I am a big supporter of simplicity, and sometimes I feel a bit overwhelmed by the choices you have to foresee when starting a new project, or the ramifications in work and costs based on some aesthetic decisions. This is why I try to use the least possible amount of tools in every project I do.
Sometimes I get approached by people who are just starting to build their business and branding, and I believe that (specially when on a tight budget) there are some ways in which it is perfectly fine, even encouraged, to just cut corners on their design choices, piggyback on bigger currents and previous research, and finding an easy and consistent up-to-date look made by someone else.
Hence why today I am making a case about the usage of system fonts.
Tech companies invest millions a year in the creation of tools, graphic user interfaces (GUI’s), processes, and put a lot of time and effort in the development of a common visual language.
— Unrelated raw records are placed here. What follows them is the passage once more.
(** The calls of one step are in order. *)
Lemma staged_of_appended (k : nat) (s s' : state) :
  appended (at_stage k) s s' -> staged k k s s'.
Proof.
  intros [new [T F]]. exists new. split; [ exact T | ].
  assert (H : Forall (fun c => stage_of c = k) (calls new)).
  { unfold calls. apply Forall_flat_map. apply Forall_rev.
    eapply Forall_impl; [ | exact F ].
    intros [ | c r | | | | | | | ] He; simpl; constructor; auto. }
  split.
  - eapply Forall_impl; [ | exact H ]. simpl. intros c Hc. lia.
  - unfold in_order. induction H as [ | c cs Hc Hcs IH]; constructor; auto.
    eapply Forall_impl; [ | exact Hcs ]. simpl. intros c' Hc'. lia.
Qed.

Lemma preserves_seq {A B} (a b c d : nat) (m : M A) (k : A -> M B) :
  (b <= c)%nat -> (c <= d)%nat ->
  preserves (staged a b) m -> (forall x, preserves (staged c d) (k x)) ->
  preserves (staged (Nat.min a c) (Nat.max b d)) (bind m k).
Proof.
  intros Hbc Hcd Hm Hk s. unfold bind.
  specialize (Hm s). destruct (m s) as [[x | e] s1]; simpl in *.
  - eapply staged_seq; eauto. apply Hk.
  - eapply staged_widen; [ | | exact Hm ]; lia.
Qed.

Ltac leaf_stage :=
  first
    [ apply appended_emit; exact I
    | apply appended_modify; intros ?; reflexivity
    | apply appended_request; intros ?; reflexivity
    | apply appended_download; intros ?; exact I
    | apply appended_print_status; intros ? ? ? ?; exact I
    | apply appended_input ].

Lemma staged_of_preserves {A} (k : nat) (m : M A) :
  preserves (appended (at_stage k)) m -> preserves (staged k k) m.
Proof. intros H s. apply staged_of_appended, H. Qed.

Lemma staged_below {A} (hi : nat) (m : M A) :
  preserves (appended (at_stage 0)) m -> preserves (staged 0 hi) m.
Proof.
  intros H s. eapply staged_widen; [ | | apply staged_of_appended, H ].
  - apply Nat.le_refl.
  - apply Nat.le_0_l.
Qed.

Ltac at_stage_only k :=
  apply staged_of_preserves;
  unfold_all;
  frame_with (appended_refl (at_stage k)) (appended_trans (at_stage k))
             leaf_stage.

Section Stages.

Variable env : services.
Variable g : guild.
Definition handle_turn (inp : inputs) (user_input : string) (s : session)
    : session * list event :=
  let s := append_message {| role := "user"; content := user_input |} s in
  let '(messages_for_api, st) := compose (filters_of inp) user_input s in
  let s := {| store := st; messages := messages s; selected_prompt := selected_prompt s |} in
  let request := deref_all (store s) messages_for_api in
  let '(shown, assistant_response) := respond (client inp request) in
  (append_message {| role := "assistant"; content := assistant_response |} s,
   [ChatMessage "user" user_input; Thinking; Completion request] ++ shown).

(** ** One run of the script *)

(** Lines 44-189, reached when [st.stop()] was not called. *)
Definition interact (inp : inputs) (s : session) : session * list event :=
  let s := initialize s in
  let shown := display_history s in
  let s := buttons inp s in
  let '(user_input, s) := choose_input inp s in
  match truthy user_input with
  | Some text =>
      let '(s, shown') := handle_turn inp text s in (s, shown ++ shown')
  | None => (s, shown)
  end.

Definition run (inp : inputs) (s : session) : session * list event :=
  match load_api_key (secrets inp) (environ inp) with
  | Halt shown => (s, shown)
  | Proceed _ => interact inp s
  end.
(** The loop over the tables: in each the exact key first, then the
    partial search. *)
Fixpoint search_sources (normalized : string)
  (sources : list (Dict.t CladdingItem)) : option CladdingItem :=
  match sources with
  | [] => None
  | source :: r =>
      match Dict.get normalized source with
      | Some item => Some item
      | None =>
          match partial_cladding normalized source with
          | Some item => Some item
          | None => search_sources normalized r
          end
      end
  end.

Definition category_in (category : string) (l : list string) : bool :=
  existsb (String.eqb category) l.

(** [cost_db.find_cladding]; the default of [category] is ['all']. *)
Definition find_cladding (search_term : string) (category : string)
  : option CladdingItem :=
  let normalized := _normalize_item_name search_term in
  let sources := [] in
  let sources :=
    if category_in category ["all"; "facade"]
    then (sources ++ [facade_items])%list else sources in
  let sources :=
    if category_in category ["all"; "roof"]
    then (sources ++ [roof_items])%list else sources in
  let sources :=
    if category_in category ["all"; "accessories"]
    then (sources ++ [accessories])%list else sources in
  search_sources normalized sources.

(** ** The listings *)

(** The loop of [get_all_profiles] and of [unique_items]: the values of
    a table whose designation was not seen before. *)
Fixpoint unique_by {A : Type} (key : A -> string) (seen : list string)
  (values : list A) : list A :=
  match values with
  | [] => []
  | v :: r =>
      if existsb (String.eqb (key v)) seen then unique_by key seen r
      else v :: unique_by key (key v :: seen) r
  end.

(** [sorted(l, key=...)] on text keys: a stable sort by code points. *)
Fixpoint insert_by {A : Type} (key : A -> string) (x : A) (l : list A)
  : list A :=
  match l with
  | [] => [x]
  | y :: r =>
      if String.leb (key x) (key y) then x :: l
      else y :: insert_by key x r
  end.

Definition sorted_by {A : Type} (key : A -> string) (l : list A) : list A :=
  fold_right (insert_by key) [] l.

(** [get_all_profiles], on the catalog [db]. *)
Definition get_all_profiles_in (db : Dict.t SteelProfile) : list SteelProfile :=
  sorted_by designation (unique_by designation [] (map snd db)).

(** [cost_db.get_all_profiles]. *)
Definition get_all_profiles : list SteelProfile :=
  get_all_profiles_in steel_profiles.

Record AllCladding := {
  ac_facade : list CladdingItem;
  ac_roof : list CladdingItem;
  ac_accessories : list CladdingItem
}.

(** [cost_db.get_all_cladding]. *)
Definition get_all_cladding : AllCladding :=
  let unique_items (items_dict : Dict.t CladdingItem) :=
    unique_by ci_designation [] (map snd items_dict) in
  {| ac_facade := unique_items facade_items;
     ac_roof := unique_items roof_items;
     ac_accessories := unique_items accessories |}.

(** ** [calculate_steel_structure_cost] *)

(** One entry of the argument, [{"profile": ..., "length": ...}]; an
    absent key is [None]. *)
Record SteelEntry := {
  se_profile : option string;
  se_length : option Q
}.

Record SteelStructureCost := {
  ss_items : list CostData;
  ss_total_weight_kg : Q;
  ss_total_weight_ton : Q;
  ss_total_cost : Q
}.

(** The state of the loop: [items], [total_weight], [total_cost]. *)
Definition steel_step (acc : list CostData * Q * Q) (p : SteelEntry)
  : list CostData * Q * Q :=
  let '(items, total_weight, total_cost) := acc in
  let profile :=
    find_profile (match se_profile p with Some v => v | None => "" end) in
  let length := match se_length p with Some v => v | None => 0 end in
  match profile with
  | Some profile =>
      if PyNum.gtb length 0 then
        let cost_detail := calculate_cost profile length in
        ((items ++ [cost_detail])%list,
         total_weight + cd_weight_kg cost_detail,
         total_cost + cd_total_cost cost_detail)
      else acc
  | None => acc
  end.

Definition calculate_steel_structure_cost (profiles : list SteelEntry)
  : SteelStructureCost :=
  let '(items, total_weight, total_cost) :=
    fold_left steel_step profiles ([], 0, 0) in
  {| ss_items := items;
     ss_total_weight_kg := total_weight;
     ss_total_weight_ton := total_weight / 1000;
     ss_total_cost := total_cost |}.

(** ** [calculate_cladding_cost] *)

(** One entry of the argument, [{"item": ..., "quantity": ...}]. *)
Record CladdingEntry := {
  ce_item : option string;
  ce_quantity : option Q
}.

Record CladdingTotal := {
  ct_items : list CladdingCost;
  ct_total_cost : Q
}.

Definition cladding_step (acc : list CladdingCost * Q) (i : CladdingEntry)
  : list CladdingCost * Q :=
  let '(calculated_items, total_cost) := acc in
  let item :=
    find_cladding (match ce_item i with Some v => v | None => "" end) "all" in
  let quantity := match ce_quantity i with Some v => v | None => 0 end in
  match item with
  | Some item =>
      if PyNum.gtb quantity 0 then
        let cost_detail := item_calculate_cost item quantity in
        ((calculated_items ++ [cost_detail])%list,
         total_cost + cc_total_cost cost_detail)
      else acc
  | None => acc
  end.

Definition calculate_cladding_cost (items : list CladdingEntry)
  : CladdingTotal :=
  let '(calculated_items, total_cost) :=
    fold_left cladding_step items ([], 0) in
  {| ct_items := calculated_items; ct_total_cost := total_cost |}.

End CostTables.

(* ====================================================================== *)
(** * [budget_calculator.py]: data model *)
(* ====================================================================== *)

Module BudgetCalculator.

Local Open Scope string_scope.
Local Open Scope Q_scope.

(** ** Pricing parameters *)

Record PricingParameters := {
  lme_price_usd_kg : Q;
  lme_hedging_buffer_pct : Q;
  billet_premium_usd_kg : Q;
  alloy_6063_premium_pct : Q;
  alloy_6060_premium_pct : Q;
  alloy_6082_premium_pct : Q;
  anodizing_natural_eur_m2 : Q;
  anodizing_colored_eur_m2 : Q;
  powder_coating_standard_eur_m2 : Q;
  powder_coating_qualicoat_eur_m2 : Q;
  powder_coating_seaside_eur_m2 : Q;
  labor_rate_eur_hr : Q;
  cutting_time_mins : Q;
  machining_time_per_hole_mins : Q;
  assembly_time_per_component_mins : Q;
  base_waste_factor_pct : Q;
  complexity_waste_factor_pct : Q;
  overhead_factor_pct : Q;
  profit_margin_pct : Q;
  eur_to_usd : Q
}.

(** [PricingParameters()]: the documented defaults. *)
Definition default_params : PricingParameters := {|
  lme_price_usd_kg := 2.35;
  lme_hedging_buffer_pct := 5.0;
  billet_premium_usd_kg := 0.45;
  alloy_6063_premium_pct := 0.0;
  alloy_6060_premium_pct := 2.0;
  alloy_6082_premium_pct := 8.0;
  anodizing_natural_eur_m2 := 12.0;
  anodizing_colored_eur_m2 := 18.0;
  powder_coating_standard_eur_m2 := 15.0;
  powder_coating_qualicoat_eur_m2 := 22.0;
  powder_coating_seaside_eur_m2 := 35.0;
  labor_rate_eur_hr := 35.0;
  cutting_time_mins := 2.0;
  machining_time_per_hole_mins := 5.0;
  assembly_time_per_component_mins := 8.0;
  base_waste_factor_pct := 8.0;
  complexity_waste_factor_pct := 4.0;
  overhead_factor_pct := 15.0;
  profit_margin_pct := 20.0;
  eur_to_usd := 1.08
|}.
While a lot of people put efforts into making their own individual experiences and aesthetics, you can find great tools out there designed for the specific purpose on saving you time, costs, and the effort of re-inventing the weel, specially when designing for something to be used within another company’s product and operative systems (like Google’s Material UI, Windows or the MacOS environment) in a world-wide unequal access to resources like internet speed.
If you have a tight budget/schedule why would you have to research, choose, upload, code, refactor, adjust, and give maintenance to a whole bunch of font files, their dependencies and rendering when you could just write this?:
font-family: -apple-system, "San Francisco", BlinkMacSystemFont, “Segoe UI”, Roboto, Helvetica, Arial, sans-serif, “Apple Color Emoji”, “Segoe UI Emoji”, “Segoe UI Symbol”;And boom! you have something lovely and compatible with 95%+ of the computing and handheld terminals’ market share? While obviously this requires some nuance and respect to artistic choices, you can look at bigger, more complex cases of the implementation and will realise the effort and costs it will save you in the future is worth it.
Don’t be ashamed of choosing to go for the easier path. It is short for a reason. Times New Roman lasts forever.